池芮对自己那偏心眼的老爹还是了解的,那就是个欺软怕硬的货,小王爷动动手指头就能把他按趴下。
谢景昭头发被她揉成了一个烂鸟窝也毫不介意:“那可没准,太子马上就要名正言顺的监国理政了,本王那位岳父大人该是没死心,还一直盯着他呢,万一他觉得即将有了新靠山而硬了腰板儿,本王也未必镇得住他。”
池芮是一听说谢景时的事就烦躁还容易恐慌,又胡乱使劲的揉他头发泄气。
次日夫妻俩并没有起太早,差不多睡了个自然醒,起身洗漱更衣,吃了点儿东西垫肚子,这才不紧不慢的去了柳家。
柳家的宅子也是一座传了三代的老宅,地方不算很大,三进院落加一个小园子。
以往另外两家都在任上,只二房一家带着各家在京求学的哥儿们住着,地方算是很宽敞的,但如今另外两房夫妻四人又带了四五个女儿幼子回来,本来看着偌大一座宅子,人丁兴旺,竟也瞧着拥堵了。

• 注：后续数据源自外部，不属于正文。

(* ===== verification/SliceStatus.v ===== *)
(** Iteration over a task graph and the status of slices
    (src/exec/slicestatus.go).

    iterTasks visits a graph in post-order, and marks only the first task of a list
    as visited; the session uses it to merge metrics and to discard results, the
    status display to count the tasks of a slice by state. *)
From S2P Require Import Prelude Task.

Section iterTasks.
Context {St : Type} (w : world) (f : nat → St → outcome (St * option error)).

(** A loop over [xs], left at the first error. *)
Fixpoint each {A} (g : A → gset nat → St → outcome (gset nat * St * option error)) (xs : list A)
    (visited : gset nat) (s : St) : outcome (gset nat * St * option error) :=
  match xs with
  | [] => Ret (visited, s, None)
  | x :: xs =>
      '(visited, s, err) ← g x visited s;
      match err with
      | Some e => Ret (visited, s, Some e)
      | None => each g xs visited s
      end
  end.

(** The loops over the dependencies of a task and their tasks. *)
Definition walk_deps (walk : list nat → gset nat → St → outcome (gset nat * St * option error)) (deps : list TaskDep) :
    gset nat → St → outcome (gset nat * St * option error) :=
  each (λ d visited s,
    n ← NumTask w d;
    ts ← dep_tasks w d 0 n;
    each (λ t, walk [t]) ts visited s) deps.

(** The body of the loop over the tasks. *)
Definition walk_task (walk : list nat → gset nat → St → outcome (gset nat * St * option error)) (t : nat)
    (visited : gset nat) (s : St) : outcome (gset nat * St * option error) :=
  with_task w t (λ T,
    '(visited, s, err) ← walk_deps walk (t_Deps T) visited s;
    match err with
    | Some e => Ret (visited, s, Some e)
    | None => '(s, err) ← f t s; Ret (visited, s, err)
    end).

Fixpoint walk (fuel : nat) (tasks : list nat) (visited : gset nat) (s : St) :
    outcome (gset nat * St * option error) :=
  match tasks with
  | [] => Ret (visited, s, None)
  | t0 :: _ =>
      if bool_decide (t0 ∈ visited) then Ret (visited, s, None)
      else
        match fuel with
        | O => NoFuel
        | S fuel => each (walk_task (walk fuel)) tasks ({[t0]} ∪ visited) s
        end
  end.

Definition iterTasks (fuel : nat) (tasks : list nat) (s : St) : outcome (St * option error) :=
  '(_, s, err) ← walk fuel tasks ∅ s; Ret (s, err).

(** * Correctness *)

(** [f] does not fail in states in [I], the graph has no dangling pointers, and
    dependencies have lower ranks. *)
Context (I : St → Prop) (F : St → nat → St).
Context (f_ok : ∀ t s, t ∈ dom (w_tasks w) → I s → f t s = Ret (F s t, None) ∧ I (F s t)).
Context (rank : nat → nat) (graph : graph_ok w) (ranked : ∀ t u, edge w t u → rank u < rank t).

Lemma rank_rtc t u : rtc (edge w) t u → rank u ≤ rank t.
Proof. induction 1 as [|t x u Htx _ IH]; [done|]. pose proof (ranked _ _ Htx). lia. Qed.

Lemma rank_tc t u : tc (edge w) t u → rank u < rank t.
Proof. induction 1 as [t u Htu|t x u Htx _ IH]; [by apply ranked|]. pose proof (ranked _ _ Htx). lia. Qed.

Lemma edge_dom t u : edge w t u → u ∈ dom (w_tasks w).
Proof. intros (T & d & HT & Hd & Hu). exact (proj2 (graph t T d HT Hd) u Hu). Qed.

(** Tasks come after their dependencies, unless those are in [v]. *)
Definition ordered (v : gset nat) (L : list nat) : Prop :=
  ∀ i u x, L !! i = Some u → edge w u x → x ∈ v ∨ ∃ j, j < i ∧ L !! j = Some x.

(** [L] was visited, with [v] visited before. *)
Record traversed (P : nat → Prop) (v : gset nat) (L : list nat) : Prop := mkTraversed {
  tr_NoDup : NoDup L;
  tr_new : ∀ u, u ∈ L → P u ∧ u ∉ v;
  tr_ordered : ordered v L;
}.

Lemma ordered_app v L1 L2 : ordered v L1 → ordered (list_to_set L1 ∪ v) L2 → ordered v (L1 ++ L2).
Proof.
  intros H1 H2 i u x. rewrite lookup_app_Some. intros [Hi|[Hle Hi]] Hux.
  - destruct (H1 i u x Hi Hux) as [|(j & Hj & Hx)]; [by left|]. right. exists j. split; [done|]. by apply lookup_app_l_Some.
  - destruct (H2 _ u x Hi Hux) as [Hx|(j & Hj & Hx)].
    + apply elem_of_union in Hx as [Hx|]; [|by left]. apply elem_of_list_to_set, list_elem_of_lookup in Hx as [j Hx].
      right. exists j. split; [apply lookup_lt_Some in Hx; lia|]. by apply lookup_app_l_Some.
    + right. exists (length L1 + j). split; [lia|]. rewrite lookup_app_r by lia. by rewrite Nat.add_comm, Nat.add_sub.
Qed.

Lemma traversed_app (P : nat → Prop) v L1 L2 :
  traversed P v L1 → traversed P (list_to_set L1 ∪ v) L2 → traversed P v (L1 ++ L2).
Proof.
  intros [N1 A1 O1] [N2 A2 O2]. split; [|intros u [Hu|Hu]%elem_of_app|by apply ordered_app].
  - apply list.NoDup_app. split_and!; [done| |done]. intros u Hu1 [_ Hu]%A2. set_solver.
  - by apply A1.
  - apply A2 in Hu as [? Hu]. split; [done|]. set_solver.
Qed.

Lemma traversed_impl (P Q : nat → Prop) v L : (∀ u, P u → Q u) → traversed P v L → traversed Q v L.
Proof. intros HPQ [N A O]. split; [done| |done]. intros u [? ?]%A. auto. Qed.

Lemma foldl_inv s L : (∀ t, t ∈ L → t ∈ dom (w_tasks w)) → I s → I (foldl F s L).
Proof.
  revert s. induction L as [|t L IH]; intros s HL Hs; [done|]. simpl. apply IH; [set_solver|].
  apply f_ok; [set_solver|done].
Qed.

Lemma foldl_snoc s L t : F (foldl F s L) t = foldl F s (L ++ [t]).
Proof. by rewrite foldl_app. Qed.

(** Visiting tasks one after another. *)
Lemma each_spec {A} (g : A → gset nat → St → outcome (gset nat * St * option error)) (ts : A → list nat) xs v s P :
  I s → (∀ t, P t → t ∈ dom (w_tasks w)) →
  (∀ x v s, x ∈ xs → I s → ∃ L, g x v s = Ret (list_to_set L ∪ v, foldl F s L, None) ∧ traversed P v L ∧
    ∀ t, t ∈ ts x → t ∈ v ∨ t ∈ L) →
  ∃ L, each g xs v s = Ret (list_to_set L ∪ v, foldl F s L, None) ∧ traversed P v L ∧
    ∀ x t, x ∈ xs → t ∈ ts x → t ∈ v ∨ t ∈ L.
Proof.
  intros Hs HP. revert v s Hs. induction xs as [|x xs IH]; intros v s Hs Hg.
  { exists []. split_and!; [simpl; by rewrite (left_id_L ∅ (∪))|split; [constructor|set_solver|done]|set_solver]. }
  destruct (Hg x v s) as (L1 & Hg1 & Ht1 & Hx1); [by left|done|].
  destruct (IH (list_to_set L1 ∪ v) (foldl F s L1)) as (L2 & Hg2 & Ht2 & Hx2).
  { apply foldl_inv; [|done]. intros t Ht. by apply HP, (tr_new _ _ _ Ht1). }
  { intros y v' s' Hy. apply Hg. by right. }
  exists (L1 ++ L2). simpl. rewrite Hg1. cbn [mbind outcome_bind]. rewrite Hg2. split_and!.
  - rewrite foldl_app, list_to_set_app_L. do 3 f_equal. set_solver.
  - by apply traversed_app.
  - intros y t [->|Hy]%elem_of_cons Ht; rewrite elem_of_app.
    + destruct (Hx1 t Ht); auto.
    + destruct (Hx2 y t Hy Ht) as [Hin|]; [|auto]. set_solver.
Qed.

Lemma walk_deps_spec (rec : list nat → gset nat → St → outcome (gset nat * St * option error)) t T v s P :
  w_tasks w !! t = Some T → I s → (∀ u, P u → u ∈ dom (w_tasks w)) →
  (∀ u v s, edge w t u → I s → ∃ L, rec [u] v s = Ret (list_to_set L ∪ v, foldl F s L, None) ∧ traversed P v L ∧ (u ∈ v ∨ u ∈ L)) →
  ∃ L, walk_deps rec (t_Deps T) v s = Ret (list_to_set L ∪ v, foldl F s L, None) ∧ traversed P v L ∧
    ∀ u, edge w t u → u ∈ v ∨ u ∈ L.
Proof.
  intros HT Hs HP Hrec. unfold walk_deps.
  destruct (each_spec (λ d visited s, n ← NumTask w d; ts ← dep_tasks w d 0 n; each (λ t, rec [t]) ts visited s)
    (members w) (t_Deps T) v s P Hs HP) as (L & HL & Htr & Hin).
  - intros d v' s' Hd Hs'. destruct (dep_tasks_members w d) as (n & Hn & Hts); [exact (proj1 (graph t T d HT Hd))|].
    destruct (each_spec (λ t, rec [t]) (λ t, [t]) (members w d) v' s' P Hs' HP) as (L & HL & Htr & Hin).
    + intros u v'' s'' Hu Hs''. destruct (Hrec u v'' s'') as (L & HL & Htr & Hin); [by exists T, d|done|].
      exists L. split_and!; [done..|]. intros u' ->%list_elem_of_singleton. done.
    + exists L. rewrite Hn. cbn [mbind outcome_bind]. rewrite Hts. cbn [mbind outcome_bind].
      split_and!; [done..|]. intros u Hu. by apply (Hin u u Hu), list_elem_of_singleton.
  - exists L. split_and!; [done..|]. intros u (T' & d & HT' & Hd & Hu). simplify_eq. by eapply Hin.
Qed.

Lemma walk_task_eq rec t T v s :
  w_tasks w !! t = Some T →
  walk_task rec t v s =
    ('(visited, s, err) ← walk_deps rec (t_Deps T) v s;
     match err with
     | Some e => Ret (visited, s, Some e)
     | None => '(s, err) ← f t s; Ret (visited, s, err)
     end).
Proof. intros HT. unfold walk_task, with_task. by rewrite HT. Qed.

Lemma reach_dom t u : t ∈ dom (w_tasks w) → rtc (edge w) t u → u ∈ dom (w_tasks w).
Proof. intros Ht Hr. revert u Hr. apply rtc_ind_r; [done|]. intros x y _ Hxy _. by eapply edge_dom. Qed.

Lemma walk_spec fuel t v s :
  t ∈ dom (w_tasks w) → I s → rank t < fuel →
  ∃ L, walk fuel [t] v s = Ret (list_to_set L ∪ v, foldl F s L, None) ∧
    traversed (rtc (edge w) t) v L ∧ (t ∈ v ∨ t ∈ L).
Proof.
  revert t v s. induction fuel as [|fuel IH]; intros t v s Hdom Hs Hf; [lia|].
  pose proof Hdom as [T HT]%elem_of_dom.
  cbn [walk]. case_bool_decide as Hv.
  { exists []. split_and!; [simpl; by rewrite (left_id_L ∅ (∪))|split; [constructor|set_solver|done]|by left]. }
  cbn [each]. rewrite (walk_task_eq _ t T) by done.
  destruct (walk_deps_spec (walk fuel) t T ({[t]} ∪ v) s (rtc (edge w) t) HT Hs) as (L & -> & [HN HA HO] & Hall).
  { intros u. by apply reach_dom. }
  { intros u v' s' Hu Hs'. pose proof (ranked t u Hu). destruct (IH u v' s') as (L & HL & Htr & Hin);
      [by eapply edge_dom|done|lia|]. exists L. split_and!; [done| |done]. eapply traversed_impl; [|done].
    intros x Hx. by eapply rtc_l. }
  destruct (f_ok t (foldl F s L) Hdom) as [Hft _].
  { apply foldl_inv; [|done]. intros u [Hu _]%HA. by eapply reach_dom. }
  cbn [mbind outcome_bind]. rewrite Hft. cbn [mbind outcome_bind]. exists (L ++ [t]). split_and!.
  - rewrite foldl_snoc, list_to_set_app_L. simpl. do 3 f_equal. set_solver.
  - split.
    + apply list.NoDup_app. split_and!; [done| |apply NoDup_singleton]. intros u [_ Hu]%HA ->%list_elem_of_singleton. set_solver.
    + intros u [[Hr Hu]%HA| ->%list_elem_of_singleton]%elem_of_app; [set_solver|]. by split; [apply rtc_refl|].
    + apply ordered_app.
      * intros i u x Hi Hux. destruct (HO i u x Hi Hux) as [Hx|]; [|by right].
        apply elem_of_union in Hx as [Hx%elem_of_singleton|]; [|by left]. exfalso. subst x.
        apply list_elem_of_lookup_2, HA in Hi as [Hr%rank_rtc _]. pose proof (ranked _ _ Hux). lia.
      * intros i u x [-> <-]%list_lookup_singleton_Some Hux. left. destruct (Hall x Hux) as [Hx|]; [|set_solver].
        pose proof (ranked _ _ Hux). assert (x ≠ t) by (intros ->; lia). set_solver.
  - right. apply elem_of_app. right. by apply list_elem_of_singleton.
Qed.

(** The tasks given to iterTasks: none depends on another. *)
Definition exclusive (ts : list nat) : Prop := ∀ r r', r ∈ ts → r' ∈ ts → ¬ tc (edge w) r r'.

Lemma walk_roots fuel all ts v s :
  I s → exclusive all → (∀ r, r ∈ ts → r ∈ all) → NoDup ts → (∀ r, r ∈ ts → r ∈ dom (w_tasks w) ∧ rank r ≤ fuel) →
  ∃ L V, each (walk_task (walk fuel)) ts v s = Ret (V, foldl F s L, None) ∧
    NoDup L ∧ (∀ r, r ∈ ts → r ∈ L) ∧ ordered v L ∧
    ∀ u, u ∈ L → u ∈ ts ∨ (u ∉ v ∧ ∃ r, r ∈ ts ∧ tc (edge w) r u).
Proof.
  intros Hs Hex. revert v s Hs. induction ts as [|t ts IH]; intros v s Hs Hall HN Hdom.
  { exists [], v. split_and!; [done|constructor|done|done|set_solver]. }
  apply list.NoDup_cons in HN as [Hnt HN].
  destruct (Hdom t) as [[T HT]%elem_of_dom Hrk]; [by left|]. cbn [each]. rewrite (walk_task_eq _ t T) by done.
  destruct (walk_deps_spec (walk fuel) t T v s (tc (edge w) t) HT Hs) as (L1 & -> & [HN1 HA1 HO1] & Hin1).
  { intros u Hu. eapply reach_dom; [by apply elem_of_dom; eexists|by apply tc_rtc]. }
  { intros u v' s' Hu Hs'. pose proof (ranked t u Hu).
    destruct (walk_spec fuel u v' s') as (L & HL & Htr & Hin); [by eapply edge_dom|done|lia|].
    exists L. split_and!; [done| |done]. eapply traversed_impl; [|done]. intros x Hx. by eapply tc_rtc_r; [apply tc_once|]. }
  assert (t ∈ dom (w_tasks w)) as Htd by (by apply elem_of_dom; eexists).
  destruct (f_ok t (foldl F s L1) Htd) as [Hft HIt].
  { apply foldl_inv; [|done]. intros u [Hu _]%HA1. eapply reach_dom; [done|by apply tc_rtc]. }
  cbn [mbind outcome_bind]. rewrite Hft. cbn [mbind outcome_bind].
  destruct (IH (list_to_set L1 ∪ v) (F (foldl F s L1) t)) as (L2 & V & -> & HN2 & Hr2 & HO2 & HA2).
  { done. }
  { intros r Hr. apply Hall. by right. }
  { done. }
  { intros r Hr. apply Hdom. by right. }
  assert (∀ u, u ∈ L1 → u ∉ t :: ts) as Hroot.
  { intros u [Hu _]%HA1 Hin. by apply (Hex t u); [apply Hall; left|apply Hall|]. }
  exists ((L1 ++ [t]) ++ L2), V. split_and!.
  - by rewrite foldl_app, foldl_snoc.
  - apply list.NoDup_app. split_and!; [| |done].
    + apply list.NoDup_app. split_and!; [done| |apply NoDup_singleton]. intros u Hu ->%list_elem_of_singleton.
      apply Hroot in Hu. set_solver.
    + intros u [Hu| ->%list_elem_of_singleton]%elem_of_app [Hts|[Hnv (r & Hr & Hru)]]%HA2.
      * apply Hroot in Hu. set_solver.
      * set_solver.
      * done.
      * by apply (Hex r t); [apply Hall; right|apply Hall; left|].
  - intros r [->|Hr]%elem_of_cons; rewrite !elem_of_app, list_elem_of_singleton; auto.
  - apply ordered_app; [apply ordered_app; [done|]|].
    + intros i u x [-> <-]%list_lookup_singleton_Some Hux. left. destruct (Hin1 x Hux); set_solver.
    + intros i u x Hi Hux. destruct (HO2 i u x Hi Hux) as [Hx|]; [|by right]. left. rewrite list_to_set_app_L. set_solver.
  - intros u [[Hu| ->%list_elem_of_singleton]%elem_of_app|Hu]%elem_of_app.
    + right. destruct (HA1 u Hu) as [Htc Hv]. split; [done|]. exists t. split; [by left|done].
    + left. by left.
    + destruct (HA2 u Hu) as [|[Hnv (r & Hr & Hru)]]; [left; by right|]. right. split; [set_solver|].
      exists r. split; [by right|done].
Qed.

Lemma iterTasks_spec fuel ts s :
  I s → exclusive ts → NoDup ts → (∀ r, r ∈ ts → r ∈ dom (w_tasks w) ∧ rank r < fuel) →
  ∃ L, iterTasks fuel ts s = Ret (foldl F s L, None) ∧ NoDup L ∧
    (∀ u, u ∈ L ↔ ∃ r, r ∈ ts ∧ rtc (edge w) r u) ∧
    ∀ i u x, L !! i = Some u → edge w u x → ∃ j, j < i ∧ L !! j = Some x.
Proof.
  intros Hs Hex HN Hdom. unfold iterTasks. destruct ts as [|t ts].
  { exists []. destruct fuel; (split_and!; [done|constructor|set_solver|done]). }
  destruct fuel as [|fuel]; [destruct (Hdom t); [by left|lia]|].
  cbn [walk]. rewrite bool_decide_false by set_solver.
  destruct (walk_roots fuel (t :: ts) (t :: ts) ({[t]} ∪ ∅) s) as (L & V & -> & HNL & Hr & HO & HA); [done|done|done|done| |].
  { intros r Hr. destruct (Hdom r Hr). split; [done|lia]. }
  cbn [mbind outcome_bind].
  assert (∀ u, u ∈ L → ∃ r, r ∈ t :: ts ∧ rtc (edge w) r u) as Hreach.
  { intros u [Hu|[_ (r & Hr' & Hru)]]%HA; [by exists u; split; [|apply rtc_refl]|]. exists r. split; [done|]. by apply tc_rtc. }
  assert (∀ i u x, L !! i = Some u → edge w u x → ∃ j, j < i ∧ L !! j = Some x) as Hord.
  { intros i u x Hi Hux. destruct (HO i u x Hi Hux) as [Hx|]; [|done]. exfalso.
    assert (x = t) by set_solver. subst x. destruct (Hreach u) as (r & Hr' & Hru); [by eapply list_elem_of_lookup_2|].
    apply (Hex r t); [done|by left|]. eapply tc_rtc_l; [done|]. by apply tc_once. }
  exists L. split_and!; [done|done| |done]. intros u. split; [apply Hreach|].
  intros (r & Hr' & Hru). revert u Hru. apply rtc_ind_r; [by apply Hr|]. intros x y _ Hxy Hx.
  apply list_elem_of_lookup in Hx as [i Hi]. destruct (Hord i x y Hi Hxy) as (j & _ & Hj). by eapply list_elem_of_lookup_2.
Qed.
End iterTasks.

因着谢景昭的身份,门房小厮见他亲自陪同池芮前来,赶紧就进里面通传,很快柳大老爷就亲自带着一家子迎出来。
过年之前年货池芮也给柳家送了一份,这会儿不需另外打点,但她还记着她成婚那会儿柳家大房和三房也都托了二房给她添妆的事,所以这回算着柳家的表兄弟姐妹的人数,按人头分别备了体面的见面礼。
几个表兄弟,人手一方好砚,两支紫毫笔,这些大都是从谢景昭的私库里倒腾出来的,反正他库里堆的好东西甚多,放着也是放着;然后给一众表姐妹的,则无非还是首饰了,姑娘们最大的喜好也就在这上头了。
因着今日家宴,柳家有意活络关系,所以府里就没太拘谨,也没单独领谢景昭去前厅单独招待,而是一家人全部坐到了二院正屋,男人们在厅里喝茶叙话,女眷则挤在旁边的暖阁说话。